What a crap! They're claiming to be experts! Ha!
They just don't know how to tune Solaris or FreeBSD properly.
Results will be completely different if they've tuned it well.

Solaris Tuning Guide.

1) Apply latest recommended patches from http://sunsolve.sun.com
2) Add the following to the end of /etc/system:

* Raise TCP connection buffer size
set tcp:tcp_conn_hash_size=262144
* Increase various kernel buffers
set maxusers=2048
* Set hard limit on file descriptors
set rlim_fd_max=1024
* Set soft limit on file descriptors
set rlim_fd_cur=1024
* Increase directory name lookup cache
set ncsize=100000
* Should be the same as setting above
set ufs_ninode=100000
* Enable priority paging
set priority_paging=1

(These settings are based on information taken from:
http://docs.iplanet.com/docs/manuals/messaging/n ms 415/patch1/TuningGuide.html )

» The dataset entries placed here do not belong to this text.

Lemma write_all_appends_witness :
  snd (write_all [(["hello"], morning); (["bye"; "now"], evening)] (mkDisk false ∅)) = None
  /\ files (fst (write_all [(["hello"], morning); (["bye"; "now"], evening)]
                   (mkDisk false ∅)))
     !! "latest/2023-05-01.log"
     = Some ("[2023/May/1 9:5:3] hello" +:+ PyStr.newline
             +:+ "[2023/May/1 21:40:0] bye now" +:+ PyStr.newline).
Proof.
  destruct (Output.write_all_appends
              [(["hello"], morning); (["bye"; "now"], evening)] (mkDisk false ∅))
    as (Hnone & _ & Hfiles).
  - repeat constructor; simpl; lia.
  - split; [exact Hnone|]. exact (Hfiles "latest/2023-05-01.log").
Defined.

(** ** Aliases and the case of the line *)

Section AliasCase.
Context `{Interp}.


End AliasCase.

Section AliasCaseExamples.
Local Existing Instance plain_interp.



End AliasCaseExamples.
(** * BottomNavigation: the tab-selection animation controller

    A shallow embedding of [src/components/BottomNavigation.js]
    (react-native-paper).  The component is a React class: its methods read
    [this.props], read and mutate the [Animated.Value] cells held in
    [this.state], and call back into the host.  Here

    - JavaScript numbers that are used as indices are integers ([Z]);
      numbers that live in [Animated.Value] cells or in the measured layout
      are rationals ([Q]) -- an idealisation of JS doubles, which is exact
      for every constant the component writes (0, 1, -2 .. 2) and reads
      0.1 as the rational 1/10;
    - the cells are named by their place in the state ([Cell]); the state
      arrays are created once by the constructor and never reassigned, so a
      place names one object for the life of the component;
    - methods are computations in a small state-and-trace monad [M]: they
      thread the component [State] and log, in program order, every call
      made on the Animated API and every callback fired toward the host. *)

From stdpp Require Import base list strings.
From Stdlib Require Import ZArith QArith Qminmax Lia.

Open Scope Z_scope.

(** ** JavaScript helpers *)

(** [arr[i]] for a number [i] that holds an integer: [undefined] ([None])
    below zero and past the end. *)
Definition js_get {A : Type} (arr : list A) (i : Z) : option A :=
  if i <? 0 then None else arr !! Z.to_nat i.

(** [Array.prototype.findIndex]: the position of the first element that
    satisfies the predicate, [-1] when there is none. *)
Fixpoint findIndex_from {A : Type} (p : A -> bool) (arr : list A) (i : Z) : Z :=
  match arr with
  | [] => -1
  | x :: rest => if p x then i else findIndex_from p rest (i + 1)
  end.
(** X17: when the images directory can be listed and every directory in
    it is imported well, [run_import_from_path] imports the directories
    of the listing, and nothing else of it, one after the other in the
    order of the listing, and returns one uploaded file for each, in that
    order. The file imported is the item itself when the item is an
    absolute path, and the item below the images directory otherwise; the
    uploaded file has that path as file name, the name of the item as
    original name, the size of the folder, and the status UPLOADED; and
    the importer imports under the name of the item, with a
    [StdoutListener] first and a [CytomineListener] for the uploaded
    file. *)
Theorem run_import_from_path_imports_the_directories
    dataset_path cytomine_auth storage_id image_server_id user_id items :
  let images_path := os_path_join dataset_path ["images"] in
  iterdir images_path = Ok items ->
  all_import_well images_path cytomine_auth storage_id image_server_id
    user_id 0 items ->
  let r := run_import_from_path dataset_path cytomine_auth storage_id
             image_server_id user_id in
  exists uploaded_files,
    snd r = Ok uploaded_files
    /\ map fst (fst r) = seq 0 (List.length (directories items))
    /\ Forall2 (fun item call =>
                  exists uf,
                    prepared images_path cytomine_auth storage_id
                      image_server_id user_id item uf (snd call))
         (directories items) (fst r)
    /\ Forall2 (fun item uf =>
                  exists fi,
                    prepared images_path cytomine_auth storage_id
                      image_server_id user_id item uf fi)
         (directories items) uploaded_files.
Proof.
  intros images_path Hiter Hall r. subst r images_path.
  unfold run_import_from_path. cbv zeta. rewrite Hiter.
  destruct (@import_items_all_well (os_path_join dataset_path ["images"])
              cytomine_auth storage_id image_server_id user_id items 0 []
              Hall) as (ufs & H1 & H2 & H3 & H4).
  exists ufs. auto.
Qed.


End RunImportFromPath.

End Dataset.

(** A dataset with one image directory and a file beside it. *)
Definition one_slide_dataset :
    list Dataset.ImportCall * result (list Dataset.UploadedFile) :=
  Dataset.run_import_from_path 0
    (fun item_name =>
       {| listener_name := item_name; handler := fun _ _ => Returns;
          cytomine_ops := None |})
    (fun _ _ => Demo.cytomine)
    (fun _ => Ok [["/"; "dataset"; "images"; "slide"];
                  ["/"; "dataset"; "images"; "README"]])
    (fun item => String.eqb (name item) "slide")
    (fun folder => [(folder, ["level0"], ["a.dcm"; "b.dcm"]);
                    (pjoin folder ["level0"], [], ["c.dcm"])])
    (fun _ => Ok 10)
    (fun _ => Demo.all_tiff)
    ["/"; "dataset"] ("public", "private", "host") 1 2 3.
(** [s.replace(/[^a-z0-9-]/g, '-')]: a global replace of a one-unit
    pattern, so every match is replaced on its own. *)
Fixpoint replace_not_az09_hyphen (s : string) : string :=
  match s with
  | EmptyString => EmptyString
  | String c s' =>
      String (if in_class_az09_hyphen c then c else "-"%char)
             (replace_not_az09_hyphen s')
  end.

(** [s.includes(sub)] *)
Fixpoint includes (s sub : string) : bool :=
  (String.prefix sub s ||
   match s with
   | EmptyString => false
   | String _ s' => includes s' sub
   end)%bool.

(** [arr.includes(x)] on an array of strings *)
Definition array_includes (arr : list string) (x : string) : bool :=
  existsb (String.eqb x) arr.

(** [arr.join(sep)] *)
Definition join (sep : string) (arr : list string) : string :=
  String.concat sep arr.

(** [s.split(sep)] for a separator of one code unit.  The result is never
    the empty array. *)
Fixpoint split (sep : ascii) (s : string) : list string :=
  match s with
  | EmptyString => [EmptyString]
  | String c s' =>
      if Ascii.eqb c sep then EmptyString :: split sep s'
      else match split sep s' with
           | [] => [String c EmptyString]
           | piece :: rest => String c piece :: rest
           end
  end.

(** [arr.pop()]: the last element, [None] standing for [undefined]. *)
Fixpoint pop (arr : list string) : option string :=
  match arr with
  | [] => None
  | [x] => Some x
  | _ :: rest => pop rest
  end.

(** A value interpolated into a template literal. *)
Definition interpolate (v : option string) : string :=
  match v with
  | Some s => s
  | None => "undefined"
  end.

(** [s.lastIndexOf(c)] for a one-unit search string; -1 when absent. *)
Fixpoint lastIndexOf_from (c : ascii) (s : string) (i acc : Z) : Z :=
  match s with
  | EmptyString => acc
  | String a s' =>
      lastIndexOf_from c s' (i + 1) (if Ascii.eqb a c then i else acc)
  end.

Definition lastIndexOf (s : string) (c : ascii) : Z :=
  lastIndexOf_from c s 0 (-1).

Definition clamp (len i : Z) : Z := Z.max 0 (Z.min i len).

(** [s.substring(start, end)]: both indices are clamped to [0, length]
    and swapped when out of order; an absent [end] is the length. *)
Definition substring (s : string) (start : Z) (end_ : option Z) : string :=
  let len := Z.of_nat (String.length s) in
  let a := clamp len start in
  let b := match end_ with Some e => clamp len e | None => len end in
  String.substring (Z.to_nat (Z.min a b))
                   (Z.to_nat (Z.max a b - Z.min a b)) s.

(** An integral number interpolated into a template literal. *)
Definition show_int (n : Z) : string :=
  NilZero.string_of_int (Z.to_int n).

End JS.

(** The code unit [c] does not occur in [s]. *)
Definition no_unit (c : ascii) (s : string) : Prop :=
  ~ In c (list_ascii_of_string s).

(** ** Key construction *)

(** [projectName.toLowerCase().replace(/[^a-z0-9-]/g, '-')], as written in
    both [uploadFile] and [listProjectFiles]. *)
Definition sanitizeProjectName (projectName : string) : string :=
  JS.replace_not_az09_hyphen (JS.toLowerCase projectName).

(** *** Project names with any code unit *)

(** The code units of a string of the range 0..255. *)
Definition units_of_string (s : string) : list N :=
  map N_of_ascii (list_ascii_of_string s).

(** The character class [a-z0-9-] on a code unit. *)
Definition unit_in_class (u : N) : bool :=
  ((N.leb 97 u && N.leb u 122) || (N.leb 48 u && N.leb u 57)
   || N.eqb u 45)%bool.

(** [s.replace(/[^a-z0-9-]/g, '-')] on code units: the pattern has no [u]
    flag and matches one code unit at a time. *)
Fixpoint replace_units (s : list N) : list N :=
  match s with
  | [] => []
  | u :: s' => (if unit_in_class u then u else 45%N) :: replace_units s'
  end.

(** [projectName.toLowerCase().replace(/[^a-z0-9-]/g, '-')] for a project
    name of any code units.  [toLowerCase] is the runtime's: it may change
    the number of code units (U+0130 becomes two) and may map a unit above
    255 to a letter (U+212A becomes k). *)
Definition sanitizeUnits (toLowerCase : list N -> list N)
    (projectName : list N) : list N :=
  replace_units (toLowerCase projectName).

(** ** Data model *)

Record UploadResult := {
  url : string;
  key : string;
  bucket : string;
  size : Z
}.

Record FileUploadOptions := {
  folder : option string;
  allowedTypes : option (list string);
  maxSize : option Z;
  projectName : option string
}.

(** The fields of [Express.Multer.File] the service reads. *)
Record MulterFile := {
  originalname : string;
  mimetype : string;
  file_size : Z;
  buffer : list Byte.byte
}.

(** A listing entry of the storage client ([FileObject]). *)
Record FileMeta := {
  meta_size : option Z;
  meta_mimetype : option string
}.

Record FileObject := {
  name : string;
  updated_at : string;
  metadata : option FileMeta
}.

(** The object [getFileMetadata] returns. *)
Record FileMetadata := {
  md_name : string;
  md_size : option Z;
  md_lastModified : string;
  md_contentType : option string
}.

(** An element of the array [listProjectFiles] returns. *)
Record ListedFile := {
  Key : string;
  Size : option Z;
  LastModified : string
}.

(** ** Raised values *)

Inductive thrown :=
| HttpError (statusCode : Z) (message : string)
| NativeError (kind message : string)
| NonError (description : string).

(** Modelled from the spec: [createError] of ../middleware/errorHandler.js is
    not part of the sources.  Errors raised to callers "carry an HTTP-style
    status code and message", and [uploadFile] tells its own validation
    errors apart with [instanceof Error] and their message, so the value
    built is an [Error] whose [message] is the second argument. *)
Definition createError (status : Z) (msg : string) : thrown :=
  HttpError status msg.
(** * mythredds: subsetting and aggregation of remote gridded datasets

    A shallow embedding of [sfoda/dataio/datadownload/mythredds.py]
    (classes [GridDAP], [GetDAP] and [MFncdap]) together with the properties
    of its index search, multi-file stitching, retry control flow and
    append-position logic.

    Conventions of the embedding.
    - Physical values (coordinates, samples) and calendar timestamps are exact
      integers ([Z]); rounding is not part of the model.  The calendar
      conversions [num2pydate]/[date2num] are consumed as mutually inverse
      pure functions, so a time variable holds its timestamps directly.
    - numpy arrays are nested lists, tagged with their number of dimensions.
    - Index positions are [nat]; extents computed by subtraction ([nx], [ny],
      [nz], [nt]) are [Z], because the source lets them become negative.
    - Arrays are rectangular and the trailing (depth, y, x) extents of the
      arrays that are copied into one another agree; numpy's broadcasting is
      modelled on the leading axis only.
    - Python exceptions are values of [exn]; code that may raise, or that
      talks to the remote server, lives in the monad [M].
    - The retry helpers recurse without bound in the source; they take a
      [fuel] argument here and answer [Diverge] when it runs out.  The pause
      ([time.sleep]) between two attempts and the printed messages are not
      modelled. *)

From stdpp Require Import gmap strings list fin_maps pretty sorting.
From Stdlib Require Import ZArith Lia.

Local Open Scope Z_scope.

(** ** Exceptions, outcomes and the monad of remote computations *)

Inductive exn : Type :=
| TypeError
| ValueError
| KeyError
| IndexError
| AttributeError
| UnboundLocalError
| IOError
| Exception (msg : string).

(** The outcome of running a piece of code from a state of type [S]. *)
Inductive outcome (S A : Type) : Type :=
| Ok (a : A) (s : S)
| Raise (e : exn) (s : S)
| Diverge.

Arguments Ok {S A} a s.
Arguments Raise {S A} e s.
Arguments Diverge {S A}.

Definition M (S A : Type) : Type := S → outcome S A.

Definition ret {S A} (a : A) : M S A := λ s, Ok a s.

Definition raise {S A} (e : exn) : M S A := λ s, Raise e s.

Definition bind {S A B} (m : M S A) (k : A → M S B) : M S B :=
  λ s, match m s with
       | Ok a s' => k a s'
       | Raise e s' => Raise e s'
       | Diverge => Diverge
       end.

(** [try: m  except: h] with a bare [except], which catches everything. *)
Definition try_except {S A} (m : M S A) (h : M S A) : M S A :=
  λ s, match m s with
       | Ok a s' => Ok a s'
       | Raise _ s' => h s'
       | Diverge => Diverge
       end.

(** Lifting of a partial pure operation: [None] raises [e]. *)
Definition lift {S A} (e : exn) (o : option A) : M S A :=
  match o with
  | Some a => ret a
  | None => raise e
  end.

#[global] Instance M_ret {S} : MRet (M S) := λ A, ret.
#[global] Instance M_bind {S} : MBind (M S) := λ A B k m, bind m k.

(** ** Arrays *)

Definition datetime : Type := Z.

Inductive ndarray : Type :=
| A1 (a : list Z)
| A2 (a : list (list Z))
| A3 (a : list (list (list Z)))
| A4 (a : list (list (list (list Z)))).

Definition ndim (a : ndarray) : nat :=
  match a with
  | A1 _ => 1%nat
  | A2 _ => 2%nat
  | A3 _ => 3%nat
  | A4 _ => 4%nat
  end.

(** Shape of a (rectangular) array, read along the first element of every
    axis. *)
Definition shape (a : ndarray) : list nat :=
  match a with
  | A1 a => [length a]
  | A2 a => [length a; length (default [] (head a))]
  | A3 a =>
      let r := default [] (head a) in
      [length a; length r; length (default [] (head r))]
  | A4 a =>
      let r := default [] (head a) in
      let p := default [] (head r) in
      [length a; length r; length p; length (default [] (head p))]
  end.

(** [a.ravel()] *)
Definition ravel (a : ndarray) : list Z :=
  match a with
  | A1 a => a
  | A2 a => concat a
  | A3 a => concat (concat a)
  | A4 a => concat (concat (concat a))
  end.

(** The records of an array: [a[k]] for every [k] of the leading axis of
    an array of three or four dimensions; an array of fewer dimensions is
    one record. *)
Definition records (a : ndarray) : list ndarray :=
  match a with
  | A1 a => [A1 a]
  | A2 a => [A2 a]
  | A3 a => A2 <$> a
  | A4 a => A3 <$> a
  end.

(** [l[i:j]] for non-negative [i], [j]: empty when [j <= i], clipped at the
    end of [l]. *)
Definition slice {A} (i j : nat) (l : list A) : list A :=
  take (j - i)%nat (drop i l).

(** [np.zeros(n)] along one axis; a negative extent is a [ValueError]. *)
Definition zeros {A} (n : Z) (x : A) : option (list A) :=
  if decide (n < 0) then None else Some (replicate (Z.to_nat n) x).

Definition np_zeros3 (n0 n1 n2 : Z) : option (list (list (list Z))) :=
  r ← zeros n2 0; p ← zeros n1 r; zeros n0 p.

Definition np_zeros4 (n0 n1 n2 n3 : Z) : option (list (list (list (list Z)))) :=
  r ← zeros n3 0; p ← zeros n2 r; q ← zeros n1 p; zeros n0 q.

(** [data[ii,...] = rec]: an index past the end is an [IndexError]. *)
Definition set_row {A} (ii : nat) (rec : A) (data : list A) : option (list A) :=
  if decide (ii < length data)%nat then Some (<[ii := rec]> data) else None.

(** [data[p1:p2,...] = chunk] on the leading axis: the target slice is
    clipped to the array, the chunk must have as many rows as the clipped
    slice, or one row, which is then repeated; anything else is a
    [ValueError]. *)
Definition set_rows {A} (p1 p2 : nat) (chunk : list A) (data : list A)
  : option (list A) :=
  let lo := (p1 `min` length data)%nat in
  let hi := (p2 `min` length data)%nat in
  let n := (hi - lo)%nat in
  if decide (length chunk = n) then
    Some (take lo data ++ chunk ++ drop (lo + n) data)
  else
    match chunk with
    | [c] => Some (take lo data ++ replicate n c ++ drop (lo + n) data)
    | _ => None
    end.

(** ** CoordinateLocator *)

(** [np.argwhere(dist == m)] on a one-dimensional array, counting from [i]. *)
Fixpoint argwhere_from (i : nat) (m : Z) (dist : list Z) : list nat :=
  match dist with
  | [] => []
  | d :: r =>
      if decide (d = m) then i :: argwhere_from (S i) m r
      else argwhere_from (S i) m r
  end.

Definition argwhere (m : Z) (dist : list Z) : list nat := argwhere_from 0 m dist.

(** [np.argwhere(dist == m)] on a two-dimensional array: the (row, column)
    pairs in row-major order. *)
Fixpoint argwhere2_from (i : nat) (m : Z) (dist : list (list Z))
  : list (nat * nat) :=
  match dist with
  | [] => []
  | row :: r => map (pair i) (argwhere m row) ++ argwhere2_from (S i) m r
  end.

Definition argwhere2 (m : Z) (dist : list (list Z)) : list (nat * nat) :=
  argwhere2_from 0 m dist.

(** [dist.min()]; the minimum of an empty array is a [ValueError]. *)
Definition np_min (dist : list Z) : option Z :=
  match dist with
  | [] => None
  | d :: r => Some (foldr Z.min d r)
  end.

(** [find_nearest_1d(data, value)]:
    [dist = np.abs(data - value)], then
    [np.argwhere(dist == dist.min())[0][0]]. *)
Definition find_nearest_1d (data : list Z) (value : Z) : option nat :=
  let dist := map (λ d, Z.abs (d - value)) data in
  m ← np_min dist; head (argwhere m dist).
Lemma add_dma_cmd_ok t ht i v cmd :
  table_geom t -> 0 <= i < tot t ->
  ipa_table_add_dma_cmd t ht (Some i) i v cmd =
  Done (0, {| entries := u8 (entries cmd + 1); mem_type := mem_type cmd;
              dma := dma cmd ++ [one_at t (off_of ht) i v] |}).
Proof.
  intros G Hi. pose proof (off_of_bounds ht) as Ho.
  pose proof (g_base _ G). pose proof (g_expn _ G). pose proof (g_bytes _ G).
  unfold tot in *. unfold ipa_table_add_dma_cmd.
  destruct (i >=? table_entries t + expn_table_entries t) eqn:E; zb; [lia|].
  assert (Hh : dma_help_at (dma_help t) ht = helper (off_of ht))
    by (rewrite (g_help _ G); now destruct ht).
  rewrite Hh. cbn. do 4 f_equal. unfold one_at, ipa_table_dma_cmd_generate, rec_addr. cbn.
  rewrite (g_size _ G), (g_addr _ G).
  destruct (i >=? table_entries t) eqn:E1; zb; f_equal.
  - replace (table_addr t + i * lw_size - (table_addr t + lw_size * table_entries t))
      with ((i - table_entries t) * lw_size) by lia.
    rewrite (u32_small (_ * _)) by nia. now rewrite (u32_small (off_of ht + _)) by nia.
  - replace (table_addr t + i * lw_size - table_addr t) with (i * lw_size) by lia.
    rewrite (u32_small (_ * _)) by nia. now rewrite (u32_small (off_of ht + _)) by nia.
Qed.

Lemma dma_write_ok t ht i v :
  table_geom t -> 0 <= i < tot t -> 0 <= v < 65536 ->
  hw_table_dma (one_at t (off_of ht) i v) t = write_at (off_of ht) i v t.
Proof.
  intros G Hi Hv. pose proof (off_of_bounds ht) as Ho. rewrite hw_table_dma_doc.
  unfold table_dma_write, dma_part, one_at, write_at. cbn [base_addr offset data].
  rewrite (g_help _ G), (g_size _ G). cbn [help_update_head helper].
  pose proof (g_types _ G) as Ht.
  assert (Hdiv : forall k, (off_of ht + k * lw_size) / lw_size = k /\
                      (off_of ht + k * lw_size) mod lw_size = off_of ht).
  { intros k. rewrite Z.div_add, Z.mod_add, Z.div_small, Z.mod_small by lia. lia. }
  destruct (i >=? table_entries t) eqn:E; zb; cbn [table_type expn_table_type].
  - rewrite (proj2 (Z.eqb_neq et bt)) by congruence. rewrite Z.eqb_refl.
    destruct (Hdiv (i - table_entries t)) as [-> ->].
    now replace (table_entries t + (i - table_entries t)) with i by lia.
  - rewrite Z.eqb_refl. destruct (Hdiv i) as [-> ->]. done.
Qed.

Lemma one_at_shape t t' off i v :
  table_entries t' = table_entries t -> one_at t' off i v = one_at t off i v.
Proof. unfold one_at. now intros ->. Qed.

(** ** Links and contents after a store *)
Lemma links_of_insert m b r i e j :
  0 <= i < zlength r -> links_of m b (zinsert i e r) j = upd (links_of m b r) i (rlink m b i e) j.
Proof.
  intros Hi. unfold links_of, upd. rewrite zlookup_insert_cases by done.
  rewrite (Z.eqb_sym j i). destruct (i =? j) eqn:E; zb; [now subst|done].
Qed.

Lemma links_of_meta m m' b r i j :
  (forall k y, k <> i -> entry_get_prev_index y k m' b = entry_get_prev_index y k m b) ->
  j <> i -> links_of m' b r j = links_of m b r j.
Proof.
  intros H Hj. unfold links_of, rlink. destruct (zlookup r j); [|done]. now rewrite H.
Qed.

Lemma content_insert t t' i e j :
  recs t' = zinsert i e (recs t) -> 0 <= i < zlength (recs t) ->
  content t' j = upd (content t) i (rview e) j.
Proof.
  intros E Hi. unfold content, upd. rewrite E, zlookup_insert_cases by done.
  rewrite (Z.eqb_sym j i). destruct (i =? j) eqn:E'; zb; [now subst|done].
Qed.

Lemma link_Some t i p n :
  link t i = Some (p, n) ->
  exists e, zlookup (recs t) i = Some e /\ entry_is_valid e = true /\
    entry_get_prev_index e i (meta t) (table_entries t) = Done p /\
    entry_get_next_index e = n.
Proof.
  unfold link, links_of, rlink. destruct (zlookup (recs t) i) as [e|]; [|done].
  destruct (entry_is_valid e) eqn:Ev; [|done].
  destruct (entry_get_prev_index _ _ _ _) eqn:Ep; [|done..].
  intros [= <- <-]. eauto.
Qed.

Lemma link_range t i : table_geom t -> link t i <> None -> 0 <= i < tot t.
Proof.
  intros G H. unfold link, links_of in H. destruct (zlookup (recs t) i) eqn:E; [|done].
  rewrite <- (g_len _ G). exact (zlookup_lt _ _ _ E).
Qed.

Lemma slot_read t i :
  table_geom t -> 0 <= i < tot t -> exists e, zlookup (recs t) i = Some e.
Proof. intros G Hi. apply zlookup_is_Some. now rewrite (g_len _ G). Qed.

Lemma link_valid t i e :
  table_geom t -> zlookup (recs t) i = Some e ->
  (entry_is_valid e = true <-> link t i <> None).
Proof.
  intros G E. pose proof (zlookup_lt _ _ _ E) as Hi. rewrite (g_len _ G) in Hi.
  unfold link, links_of, rlink. rewrite E. destruct (entry_is_valid e); [|done].
  pose proof (g_base _ G). unfold tot in Hi.
  destruct (lw_prev_total e i (meta t) (table_entries t) _ (g_meta _ G)) as (p & -> & _);
    [lia..|done].
Qed.

(** The free slots are the ones without content. *)
Lemma content_link t i : table_geom t -> (content t i = None <-> link t i = None).
Proof.
  intros G. unfold content, rview. destruct (zlookup (recs t) i) as [e|] eqn:E.
  - pose proof (link_valid t i e G E) as H. destruct (entry_is_valid e).
    + split; [done|]. intros HL. now destruct (proj1 H eq_refl).
    + split; [|done]. intros _. destruct (link t i); [|done]. discriminate (proj2 H ltac:(done)).
  - split; [|done]. intros _. unfold link, links_of. now rewrite E.
Qed.

Lemma slot_free t ch i :
  table_ok t ch -> 0 <= i < tot t -> link t i = None ->
  exists e, zlookup (recs t) i = Some e /\ entry_is_valid e = false /\ lw_free e.
Proof.
  intros OK Hi HL. destruct (slot_read t i (ok_geom _ _ OK) Hi) as [e E].
  destruct (entry_is_valid e) eqn:Ev.
  - apply (link_valid t i e (ok_geom _ _ OK) E) in Ev. congruence.
  - exists e. split_and!; [done..|]. now apply (ok_free _ _ OK i).
Qed.

Lemma slot_used t ch i p n :
  table_ok t ch -> link t i = Some (p, n) ->
  exists b l r, ch b = l ++ i :: r /\ p = lst 0 l /\ n = List.hd 0 r.
Proof.
  intros OK HL. pose proof (link_range t i (ok_geom _ _ OK) ltac:(congruence)) as Hi.
  apply (ck_locate (ok_chains _ _ OK)); [|done].
  destruct (decide (i = 0)) as [->|]; [|lia].
  rewrite (ck_zero _ _ _ _ (ok_chains _ _ OK)) in HL. done.
Qed.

3) The following should be at the bottom of /etc/init.d/inetinit:

# TCP stack tuning
# default is 7200000
ndd -set /dev/tcp tcp_keepalive_interval 30000
# default is 240000
# change to "tcp_close_wait_interval" on Solaris 2.6
ndd -set /dev/tcp tcp_time_wait_interval 15000
# default is 128
ndd -set /dev/tcp tcp_conn_req_max_q 1024
# default is 1024
ndd -set /dev/tcp tcp_conn_req_max_q0 1024
# default is 8192
ndd -set /dev/tcp tcp_xmit_hiwat 32768
# default is 8192
ndd -set /dev/tcp tcp_recv_hiwat 32768

4) Speed up filesystem access under Solaris 2.7 and later.
Add logging to filesystem mount options in /etc/vfstab, like this:

/dev/dsk/c0t1d0s7 /dev/rdsk/c0t1d0s7 /opt ufs 2 yes logging,noatime

I have added noatime - this is another setting that might help
on very busy filesystem, but not that much as logging.

FreeBSD Tuning Guide

Recompile kernel with increased number of MAXUSERS (good number
to start is 256) and NMBCLUSTERS (I use 10000, see netstat -m
under load to get number that good for you).
You might want to play with "options HZ=1000".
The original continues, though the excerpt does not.